What do you do when your life hasn’t turned out the way you thought, the way you hoped?  What do you do when you find yourself in circumstances, day-after-day, that you would not have chosen, that you did not think you had signed-up for?  What do you do when life is...death?


That would be the place we find Jesus’ first disciples in John 20; and not only when Jesus was dead, but also when the risen Jesus appears to them and sends them into the world as – in the same manner, the same pattern, the same mission - the Father sent him.  That would be the place anyone who sets out to be a disciple finds themselves, sooner or later.


In just these circumstances, Jesus extends invitation and challenge to his disciples.


He invites them to see, to touch, even to enter-into his woundedness (John 20:20 and 27).  For even his resurrection body bears the wounds of his crucifixion; they may be healed, but they are not erased.  They are a part of his story, his testimony to the faithfulness of the Father, who did not deliver him from death (avoidance) but through death and out the other side (victory).  They are a key part of his story.  And our wounds are a key part of our story, our testimony.  Indeed, if we have no wounds, we have no share in Jesus’ story.


In the place where we are being wounded, the (self-inflicted as well as inflicted by others) wounds we have received in the past are a testimony to us of God’s (forgiveness and) faithfulness.  The way we bear our wounds – not hiding or denying them; not keeping them to ourselves (to fester, to feed resentment and anger) but being vulnerable before others and inviting them in, even knowing that they might further hurt us – is a testimony to others of God’s faithfulness.

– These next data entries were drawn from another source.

(** * DesktopFix: a shallow embedding of [desktopfix.c]

    The INIT tail-patches two QuickDraw traps (FillCRgn, EraseRect).  After
    the original trap has run, the patch re-renders the desktop pixel
    pattern itself: it reads the 8-bit tile of a PixPat, looks every index
    up in the colour table and stores 32-bit pixels into the frame buffer.

    Conventions of the embedding.
    - C integers are [Z].  A value kept in a [short] after an arithmetic
      operation that may leave the 16-bit range is passed through [s16];
      [int] and [long] arithmetic (32 bits on this target) is plain [Z]
      arithmetic where the operands are shorts.
    - Pointers and handles are [Z] addresses, [0] being NULL.
    - The Memory Manager's relocatable blocks live in one heap, keyed by
      handle: an entry is the master pointer (absent when the handle is
      empty) together with the flags byte that [HGetState]/[HSetState]
      read and write.  A block is bytes, and every C handle type reads
      them in its own way; the heap keeps, for each block, what it reads
      as through each of the types the code uses ([PixPatHandle],
      [PixMapHandle], [Handle], [CTabHandle], [RgnHandle], [GDHandle]).
      Two handles of different types may be the same handle.
    - Raw pixel data and the colour-table array are total maps from an
      offset to the value found there: the 68k has no memory protection, a
      read past the logical end of a block yields whatever follows it. *)

From stdpp Require Import gmap list list_numbers.

Open Scope Z_scope.

(** ** Machine integers *)

(** Conversion of an [int] result to [short]. *)
Definition s16 (z : Z) : Z := (z + 32768) mod 65536 - 32768.

(** ** QuickDraw and Memory Manager data *)

Record Rect := mkRect { rtop : Z; rleft : Z; rbottom : Z; rright : Z }.

Record RGBColor := mkRGB { red : Z; green : Z; blue : Z }.

Record ColorSpec := mkColorSpec { value : Z; rgb : RGBColor }.

Record ColorTable := mkColorTable { ctTable : Z → ColorSpec }.

Record PixMap := mkPixMap {
  baseAddr : Z;
  rowBytes : Z;
  bounds : Rect;
  pixelSize : Z;
  pmTable : Z
}.

Record PixPat := mkPixPat { patType : Z; patMap : Z; patData : Z }.

(** A region: its bounding box and the point test of [PtInRgn]
    (horizontal coordinate first). *)
Record Region := mkRegion { rgnBBox : Rect; rgnHas : Z → Z → bool }.

Record GDevice := mkGDevice { gdPMap : Z }.

Record CGrafPort := mkCGrafPort { bkPixPat : Z }.

Record WindowRecord := mkWindow { strucRgn : Z }.

(** A relocatable block as seen through its handle. *)
Record Block (A : Type) := mkBlock { hState : Z; hPtr : option A }.
Arguments mkBlock {A} _ _.
Arguments hState {A} _.
Arguments hPtr {A} _.

Global Instance Block_inhabited A : Inhabited (Block A) :=
  populate (mkBlock 0 None).
Global Instance CGrafPort_inhabited : Inhabited CGrafPort :=
  populate (mkCGrafPort 0).

(** What the bytes of a block read as, through each handle type. *)
Record Contents := mkContents {
  asPixPat : PixPat;
  asPixMap : PixMap;
  asBytes : Z → Z;
  asColorTable : ColorTable;
  asRegion : Region;
  asGDevice : GDevice
}.

(** The state of the machine that the patch can see. *)
Record Mac := mkMac {
  heap : gmap Z (Block Contents);
  cports : gmap Z CGrafPort;
  mainDevice : Z;          (* GetMainDevice() *)
  thePort : Z;             (* GetPort() *)
  WMgrCPort : Z;           (* *(CGrafPtr * )0x0D2C *)
  MBarHeight : Z;          (* LM_MBarHeight *)
  WindowList : list WindowRecord;   (* LM_WindowList, along nextWindow *)
  ram : gmap Z Z           (* longs stored through the frame buffer pointer *)
}.

(** The heap as a handle of one type sees it: the same master pointers and
    flags bytes, the blocks read at that type. *)
Definition viewOf {A} (f : Contents → A) (hp : gmap Z (Block Contents))
  : gmap Z (Block A) :=
  (λ b, mkBlock (hState b) (f <$> hPtr b)) <$> hp.

Definition pixpats (m : Mac) : gmap Z (Block PixPat) :=
  viewOf asPixPat (heap m).
Definition pixmaps (m : Mac) : gmap Z (Block PixMap) :=
  viewOf asPixMap (heap m).
Definition datas (m : Mac) : gmap Z (Block (Z → Z)) :=
  viewOf asBytes (heap m).
Definition ctabs (m : Mac) : gmap Z (Block ColorTable) :=
  viewOf asColorTable (heap m).
Definition rgns (m : Mac) : gmap Z (Block Region) :=
  viewOf asRegion (heap m).
Definition gdevices (m : Mac) : gmap Z (Block GDevice) :=
  viewOf asGDevice (heap m).

(** The INIT's own globals. *)
Record Globals := mkGlobals {
  gInPatch : Z;
  gScreenBase : Z;
  gScreenRowBytes : Z;
  gScreenWidth : Z;
  gScreenHeight : Z;
  gScreenReady : Z
}.
(** C9.  For every caller and amount on which [Burn] succeeds, the event
    it sets is a "Transfer" from "0x0" to the burner with the amount; [Mint]
    by that caller with that amount succeeds as well and sets the very same
    event, so the two notifications cannot be told apart. *)
Theorem Burn_event_like_Mint (id : ClientIdentity) (amount : Z) (stub stub' : Stub) :
  Burn amount id stub = (stub', Ok ()) →
  emitted stub' = Some ("Transfer"%string, Event "0x0" (ID id) amount) ∧
  ∃ stub'', Mint amount id stub = (stub'', Ok ()) ∧ emitted stub'' = emitted stub'.
Proof.
  destruct stub as [w ev]. rewrite Burn_unfold, Mint_unfold.
  destruct (negb (String.eqb (MSPID id) "Org1MSP")); [discriminate|].
  destruct (amount <=? 0); [discriminate|].
  cbv zeta. intros [= <-]. split; [reflexivity|].
  eexists. split; [reflexivity|]. cbn [emitted]. reflexivity.
Qed.

Lemma Burn_event_like_Mint_witness :
  let A := Identity "A" "Org1MSP" in
  ∃ stub', Burn 5 A (begin ∅) = (stub', Ok ()) ∧
    emitted stub' = Some ("Transfer"%string, Event "0x0" "A" 5) ∧
    ∃ stub'', Mint 5 A (begin ∅) = (stub'', Ok ()) ∧ emitted stub'' = emitted stub'.
Proof.
  intros A.
  destruct (Burn 5 A (begin ∅)) as [stub' r] eqn:Hburn.
  assert (Hr : r = Ok ()) by (vm_compute in Hburn; congruence).
  subst r. exists stub'. split; [reflexivity|].
  exact (Burn_event_like_Mint A 5 (begin ∅) stub' Hburn).
Defined.

(** ** [Burn] does not look at the balance *)

(** For an authorised caller and an amount above 0, [Burn] returns no
    error, whatever the balance of the caller is. *)
Lemma Burn_unguarded (id : ClientIdentity) (amount : Z) (stub : Stub) :
  MSPID id = "Org1MSP"%string → 0 < amount →
  ∃ stub', Burn amount id stub = (stub', Ok ()) ∧
    (ID id ≠ totalSupplyKey →
       balance (state stub') (ID id) = sub (balance (state stub) (ID id)) amount).
Proof.
  destruct stub as [w ev]. intros Hmsp Hpos.
  rewrite Burn_unfold, Hmsp, String.eqb_refl. cbn [negb].
  destruct (Z.leb_spec amount 0); [lia|]. cbv zeta.
  eexists. split; [reflexivity|]. cbn [state]. intros Hne.
  rewrite balance_insert_ne by congruence.
  rewrite balance_insert. apply Atoi_Itoa, sub_is_int.
Qed.

(** C5.  The specification asks [Burn] to fail with an error of
    insufficient funds when the balance of the caller is less than the
    amount.  The code does not: [A], of "Org1MSP", mints 3 and burns 5; the
    burn returns no error and is committed, and the record of [A] and the
    supply are both "-2". *)
Theorem Burn_exceeding_balance_succeeds :
  let A := Identity "A" "Org1MSP" in
  let w : gmap string string :=
    {[ "A"%string := "3"%string; "totalSupply"%string := "3"%string ]} in
  let w' : gmap string string :=
    {[ "A"%string := "-2"%string; "totalSupply"%string := "-2"%string ]} in
  commit (Transaction A (CallMint 3)) ∅ = Some w ∧
  BalanceOf "A" A (begin w) = (begin w, Ok 3) ∧
  Burn 5 A (begin w) = (MkStub w' (Some ("Transfer"%string, Event "0x0" "A" 5)), Ok ()) ∧
  commit (Transaction A (CallBurn 5)) w = Some w' ∧
  BalanceOf "A" A (begin w') = (begin w', Ok (-2)) ∧
  TotalSupply w' = -2.
Proof. intros A w w'. repeat split; vm_compute; reflexivity. Qed.

(** C2.  The specification asks every successful operation to keep every
    balance at 0 or above.  [Burn] does not: on the empty ledger, where
    every balance counts as 0, [A] of "Org1MSP" burns 5; the burn is
    committed and the balance of [A] is -5. *)
Theorem Burn_makes_balance_negative :
  let A := Identity "A" "Org1MSP" in
  let w : gmap string string :=
    {[ "A"%string := "-5"%string; "totalSupply"%string := "-5"%string ]} in
  balancesNonNegative ∅ ∧
  commit (Transaction A (CallBurn 5)) ∅ = Some w ∧
  isAccount "A" = true ∧ balance w "A" = -5 ∧
  ¬ balancesNonNegative w.
Proof.
  intros A w.
  assert (Hbal : balance w "A" = -5) by (vm_compute; reflexivity).
  split; [|split; [|split; [|split]]].
  - intros key _. unfold balance. rewrite lookup_empty. lia.
  - vm_compute. reflexivity.
  - reflexivity.
  - exact Hbal.
  - intros Hall. specialize (Hall "A"%string eq_refl). rewrite Hbal in Hall. lia.
Qed.

(** ** Transfers on the ledger *)

Lemma commit_Transfer (id : ClientIdentity) (receiver : string) (amount : Z)
    (w : gmap string string) :
  commit (Transaction id (CallTransfer receiver amount)) w =
    if String.eqb (ID id) receiver then None
    else if amount <? 0 then None
    else match w !! ID id with
         | None => None
         | Some bytes =>
             if Atoi bytes <? amount then None
             else Some (<[receiver := Itoa (add (balance w receiver) amount)]>
                          (<[ID id := Itoa (sub (Atoi bytes) amount)]> w))
         end.
Proof.
  unfold commit, begin. cbn [call caller invoke].
  rewrite Transfer_unfold, transferCalc_unfold.
  destruct (String.eqb (ID id) receiver); [reflexivity|].
  destruct (amount <? 0); [reflexivity|].
  destruct (w !! ID id) as [bytes|]; [|reflexivity].
  destruct (Atoi bytes <? amount); reflexivity.
Qed.

(** C10 as it stands, for every caller with a balance record, does not
    hold: [A] of "Org1MSP" burns 3 on the empty ledger, which leaves it
    the record "-3"; its transfer of 0 to [B] is then refused for
    insufficient funds, -3 being less than 0. *)
Lemma Transfer_zero_refused :
  let A := Identity "A" "Org1MSP" in
  let w : gmap string string :=
    {[ "A"%string := "-3"%string; "totalSupply"%string := "-3"%string ]} in
  commit (Transaction A (CallBurn 3)) ∅ = Some w ∧
  w !! "A"%string = Some "-3"%string ∧
  Transfer "B" 0 A (begin w) =
    (begin w, Err (ErrFailedToTransfer (ErrInsufficientFunds "A"))).
Proof. intros A w. repeat split; vm_compute; reflexivity. Qed.
(** * A shallow embedding of [src/database/database.py]

    The module is a coordinate-driven dependency resolver written on top of
    pandas.  The embedding follows the Python text function by function.

    - A cell of a frame is a [value]; [VNone] and [VNaN] are the two missing
      markers recognised by [pd.isna].
    - A [DataFrame] is a list of column labels and a list of rows, each row
      listing its cells in the order of the labels.  The row index is not
      represented: the module resets it or iterates positionally, and the one
      place where pandas goes by it, the order of the rows that
      [groupby(...).apply] returns, is written out in [restore_order].
    - A Python call that can raise returns a [result]: [Ok], [Raise] with the
      exception, or [Timeout] when the fuel given to a loop or to a recursion
      is used up (in Python: the [while] loop keeps running, or the
      interpreter aborts the recursion).
    - The pandas primitives used by the module ([merge], [groupby],
      [drop_duplicates], [concat], boolean [loc]) are written out as list
      functions with the behaviour of pandas 2.x.  Comparisons are decided
      cell by cell (pandas also looks at the dtype of the column).  A Python
      set is a [gset], and [list(s)] of a set [s] is [elements s].
    - Call-backs supplied by the user (compute functions, location functions,
      predicates of a filter) are functions of their data arguments; the
      [DatabaseInstance] they also receive is not passed to them. *)

From Stdlib Require Import ZArith String List Lia Permutation.
From stdpp Require Import base gmap strings list.

Set Warnings "-register-all,-clear-no-such-hyp".

Local Open Scope string_scope.
Local Open Scope Z_scope.
Local Open Scope list_scope.

(** ** Python values *)

Inductive value :=
| VInt (z : Z)
| VStr (s : string)
| VNone
| VNaN.
(** * term.c: a serial terminal program

    A shallow embedding of [term.c] and the properties of its relay loops,
    its escape sub-commands, its serial-line set-up and its shutdown.

    The program is two processes.  The parent reads the keyboard one byte at
    a time and writes to the serial line; the child, made by [fork], reads
    blocks from the serial line and writes them to the user's terminal and
    to the log file.  The parent stops and restarts the child with the
    signals SIGUSR1 and SIGUSR2 and ends it with SIGTERM.

    Bytes are integers ([Z]); [c &= 0x7F] is [Z.land c 127].  Flag words of
    [struct termios] are integers too, with [|=] as [Z.lor] and [&= ~m] as
    [Z.land _ (Z.lnot m)].  System calls append to a trace kept in the
    state of the world, next to the device settings they change. *)

From Stdlib Require Import ZArith List String Ascii Bool Lia.
Import ListNotations.
Open Scope Z_scope.

(** ** Bytes and strings *)

Definition byte_of_ascii (a : ascii) : Z := Z.of_N (N_of_ascii a).

(** The bytes of a string literal, without a terminating NUL. *)
Definition bytes (s : string) : list Z :=
  map byte_of_ascii (list_ascii_of_string s).

Definition LF : string := String "010"%char EmptyString.
Definition CR : string := String "013"%char EmptyString.

(** [c &= 0x7F] *)
Definition mask7 (c : Z) : Z := Z.land c 127.

(** [#define BUFSIZE (30)] *)
Definition BUFSIZE : Z := 30.

(** [#define PROTO_RX 1] and the like *)
Definition PROTO_RX : Z := 1.
Definition PROTO_RY : Z := 2.
Definition PROTO_RZ : Z := 3.
Definition PROTO_TXT : Z := 4.

(** [#define PROTO_CHAR '\32'], octal 32: Control-Z *)
Definition PROTO_CHAR : Z := 26.

(** A C string stops at its first NUL: what [%s] and [strlen] see of a
    buffer. *)
Fixpoint cstring (buf : list Z) : list Z :=
  match buf with
  | [] => []
  | b :: r => if b =? 0 then [] else b :: cstring r
  end.

(** ** struct termios and the constants of <termios.h>

    The header is the system's, not the program's: its constants are a
    parameter of the development.  [linux_bits] below gives the values of
    Linux (asm-generic/termbits.h), used to run the model on examples. *)

Record termbits := {
  ECHO : Z; ICANON : Z; ISIG : Z;          (* c_lflag *)
  OPOST : Z;                               (* c_oflag *)
  CLOCAL : Z; CSIZE : Z; CS7 : Z; CS8 : Z; (* c_cflag *)
  CSTOPB : Z; PARENB : Z; PARODD : Z;
  VMIN : nat; VTIME : nat;                 (* indices in c_cc *)
  O_NDELAY : Z                             (* <fcntl.h> *)
}.

Definition linux_bits : termbits := {|
  ECHO := 8; ICANON := 2; ISIG := 1;
  OPOST := 1;
  CLOCAL := 2048; CSIZE := 48; CS7 := 32; CS8 := 48;
  CSTOPB := 64; PARENB := 256; PARODD := 512;
  VMIN := 6; VTIME := 5;
  O_NDELAY := 2048
|}.

(** The speeds [cfsetispeed] and [cfsetospeed] store are kept in two fields
    of their own, as POSIX leaves their place in the structure open. *)
Record termios := {
  c_iflag : Z;
  c_oflag : Z;
  c_cflag : Z;
  c_lflag : Z;
  c_cc : list Z;
  c_ispeed : Z;
  c_ospeed : Z
}.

Jesus also invites them to receive the Holy Spirit (v22).  He literally breathes God’s life into their bodies, animating what would otherwise essentially be dust.  He invites them into a covenant exchange: God’s life at work in and through them (which also comes with a challenge).


In the place where we feel that we can do nothing, or at least none of the things we would choose to do, we need to learn the discipline of letting God work through us, bringing life to those who respond to his life in us.  We need to learn to discern what God is doing, and rejoice.  And like any discipline, this is thoroughly unpleasant to begin with...


And, of course, the invitation to receive, to enter-into, to live out of a place of peace (vv19, 21, 26).  Note that having spoken peace to the disciples, the next time Jesus appears to them he speaks peace again.  Note that, having received the Holy Spirit and been sent (John’s account does not share the chronology of Luke-Acts), the disciples are once again in the locked room.


It would appear that peace is not a one-off gift, but something we need to have spoken into our lives over and over.  And that, too, is worth knowing when life is not as we had hoped.  That we need a safe place, and people with whom we share experience, to return to and be sent out from, to have peace (reconciliation, with God, one another, and those to whom we are sent) ministered to our hearts.  At times, we might need to be able to return to that locked room, that safe place, on a regular basis: not to stay there, but to visit often.